Isaac Newton (1643-1727) |
IMPORTANTE: Vale destacar que a força FAB que A faz sobre B está aplicada em B enquanto que a força FBA que B faz em A está aplicada em A. As forças do par Ação-Reação sempre estão aplicadas em corpos diferentes. Por isso, apesar de terem mesma intensidade, mesma direção e sentidos opostos, jamais se anulam.
:: Exemplos de Aplicação da Terceita Lei de Newton
Confira abaixo algumas aplicações práticas desta fantástica idéia de Sir Isaac Newton.

O motor de um carro faz a sua roda girar e a borracha do pneu, em contato com o piso, empurra o chão para trás (Ação). O chão, por sua vez, empurra o pneu para frente (Reação). A força de atrito entre o chão e o pneu empurra o carro para frente e este consegue acelerar e se mover. Veja que a Ação está no chão e a Reação no carro, corpos diferentes.

Quando caminhamos, acontece algo semelhante. Ao trocarmos de passo, empurramos o chão para trás (Ação). O chão, por sua vez, nos empurra para frente (Reação).

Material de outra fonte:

(** C29: readiness is answered in bounded time. Whatever the dependencies do,
    hanging ones included, and in whatever order it visits its probes, Go
    answers within its three seconds and the time after which its Redis client
    gives up; Python and JavaScript, which limit every probe on its own, answer
    within eight seconds. *)
Theorem readiness_bounded bucket order :
  order ≡ₚ ["redis"; "sqs"; "s3"] →
  (spent (go_readiness bucket order) ≤ 3000 + redis_ms)%N ∧ (spent readyz ≤ 8000)%N ∧ (spent js_readiness ≤ 8000)%N.
Proof using gives_up_by.
  intros Horder. split; [|split].
  - assert (Hone : redis_probes order = 1%N).
    { unfold redis_probes. by rewrite Horder. }
    pose proof (go_round_spent bucket order no_round 0 ltac:(vm_compute; discriminate)) as Hs. rewrite Hone in Hs.
    unfold go_readiness, readyTimeout in *. lia.
  - exact (own_limits_spent _ _ probe_limit _ no_round python_probe_elapsed).
  - exact (own_limits_spent _ _ probe_limit _ no_round js_probe_elapsed).
Qed.

(** ** Readiness *)

(** A dependency that answers a probe after [d] milliseconds. *)
Definition answers_in (name : string) (d : N) : Prop := replies name 0 = mkReply (Some d) None.


Context (steady : ∀ name now, replies name now = replies name 0).
#[local] Set Default Proof Using "Type".

Lemma python_ready : ready readyz = true ↔
  ∃ d1 d2 d3, answers_in "redis" d1 ∧ answers_in "sqs" d2 ∧ answers_in "s3" d3 ∧
    (d1 < 2000 ∧ d2 < 3000 ∧ d3 < 3000)%N.
Proof using steady.
  unfold readyz, python_check.
  rewrite (own_limits_ready python_describe (λ name now, within 3000 python_timeout (python_ping name now))).
  2: { intros name now. unfold python_ping, RedisRepository_ping. by rewrite (steady "redis" now), (steady name now). }
  rewrite !Forall_cons, Forall_nil. unfold python_ping, RedisRepository_ping. simpl. rewrite within_within_ready, !within_ready.
  unfold answers_in. naive_solver lia.
Qed.

Lemma js_ready : ready js_readiness = true ↔
  ∃ d1 d2 d3, answers_in "redis" d1 ∧ answers_in "sqs" d2 ∧ answers_in "s3" d3 ∧
    (d1 < 2000 ∧ d2 < 3000 ∧ d3 < 3000)%N.
Proof using steady.
  unfold js_readiness, withTimeout.
  rewrite (own_limits_ready text (λ name now, within READINESS_TIMEOUT_MS probe_timeout (js_ping name now))).
  2: { intros name now. unfold js_ping, RedisService_ping, SqsService_ping, S3Service_ping.
       by rewrite (steady "redis" now), (steady "sqs" now), (steady "s3" now). }
  rewrite !Forall_cons, Forall_nil. unfold js_ping, RedisService_ping, SqsService_ping, S3Service_ping. simpl. rewrite !within_within_ready.
  unfold answers_in. unfold READINESS_TIMEOUT_MS, REDIS_COMMAND_TIMEOUT_MS, AWS_OPERATION_TIMEOUT_MS. naive_solver lia.
Qed.

(** When an interface is ready: with dependencies that answer as quickly
    whenever they are asked, Python and JavaScript answer 200 exactly when Redis
    answers within two seconds and SQS and S3 within three each. *)
Theorem readiness_status :
  ((readiness_answer readyz).1 = 200 ↔ ∃ d1 d2 d3, answers_in "redis" d1 ∧ answers_in "sqs" d2 ∧ answers_in "s3" d3 ∧
     (d1 < 2000 ∧ d2 < 3000 ∧ d3 < 3000)%N) ∧
  ((readiness_answer js_readiness).1 = 200 ↔ ∃ d1 d2 d3, answers_in "redis" d1 ∧ answers_in "sqs" d2 ∧ answers_in "s3" d3 ∧
     (d1 < 2000 ∧ d2 < 3000 ∧ d3 < 3000)%N).
Proof using steady.
  assert (H200 : ∀ r, (readiness_answer r).1 = 200 ↔ ready r = true) by (intros r; unfold readiness_answer; by destruct (ready r)).
  rewrite !H200. split; [apply python_ready|apply js_ready].
Qed.
End Health.

(** ** Concrete dependencies *)

Module HealthSample.
(** Dependencies that all answer after [d] milliseconds, and hanging ones. *)
Definition steadily (d : N) : string → N → reply := λ _ _, mkReply (Some d) None.
Definition hanging : string → N → reply := λ _ _, mkReply None None.

Definition probes : list string := ["redis"; "sqs"; "s3"].

(** A client that gives up after its read timeout of three seconds. *)
Definition client : GoRedis := mkGoRedis (λ _, 3000%N) (mkFailure "*net.OpError" "i/o timeout").
End HealthSample.

Lemma readiness_status_witness : (readiness_answer (readyz (HealthSample.steadily 500))).1 = 200.
Proof.
  apply (readiness_status (HealthSample.steadily 500) (λ _ _, eq_refl)).
  exists 500%N, 500%N, 500%N. split_and!; reflexivity.
Defined.

Lemma readiness_bounded_witness :
  (spent (go_readiness HealthSample.hanging HealthSample.client "taskforge-jobs" (reverse HealthSample.probes)) ≤ 6000)%N.
Proof.
  apply (readiness_bounded HealthSample.hanging HealthSample.client 3000 (λ _, N.le_refl _) "taskforge-jobs"
    (reverse HealthSample.probes)). rewrite reverse_Permutation. reflexivity.
Defined.

(** Dependencies that each take a second and a half: Python and JavaScript are
    ready, Go is not. *)
Example slow_dependencies :
  let replies := HealthSample.steadily 1500 in
  (readiness_answer (readyz replies)).1 = 200 ∧ (readiness_answer (js_readiness replies)).1 = 200 ∧
  (readiness_answer (go_readiness replies HealthSample.client "taskforge-jobs" HealthSample.probes)).1 = 503.
Proof. vm_compute. split_and!; reflexivity. Qed.

(** Hanging dependencies: what the answers say, and when they come. In Go it
    depends on the order in which the probes are visited. *)
Example hanging_dependencies :
  let go := go_readiness HealthSample.hanging HealthSample.client "taskforge-jobs" in
  spent (go HealthSample.probes) = 3000%N ∧ spent (go (reverse HealthSample.probes)) = 6000%N
  ∧ spent (readyz HealthSample.hanging) = 8000%N ∧ spent (js_readiness HealthSample.hanging) = 8000%N
  ∧ checks (go HealthSample.probes) !! "s3" = Some "head bucket taskforge-jobs: context deadline exceeded"
  ∧ checks (readyz HealthSample.hanging) !! "redis" = Some "TimeoutError"
  ∧ checks (js_readiness HealthSample.hanging) !! "sqs" = Some "probe timeout".
Proof. vm_compute. split_and!; reflexivity. Qed.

E assim podemos nos mover para frente, empurrados pelo chão. Podemos mudar a direção da nossa caminhada empurrando o chão lateralmente (Ação) e recebendo deste uma outra força lateral (Reação) em sentido oposto que nos faz sair da trajetória retilínea. Note que mais uma vez a Ação e a Reação estão em corpos diferentes. A Ação está aplicada no chão e a Reação no corpo de quem anda.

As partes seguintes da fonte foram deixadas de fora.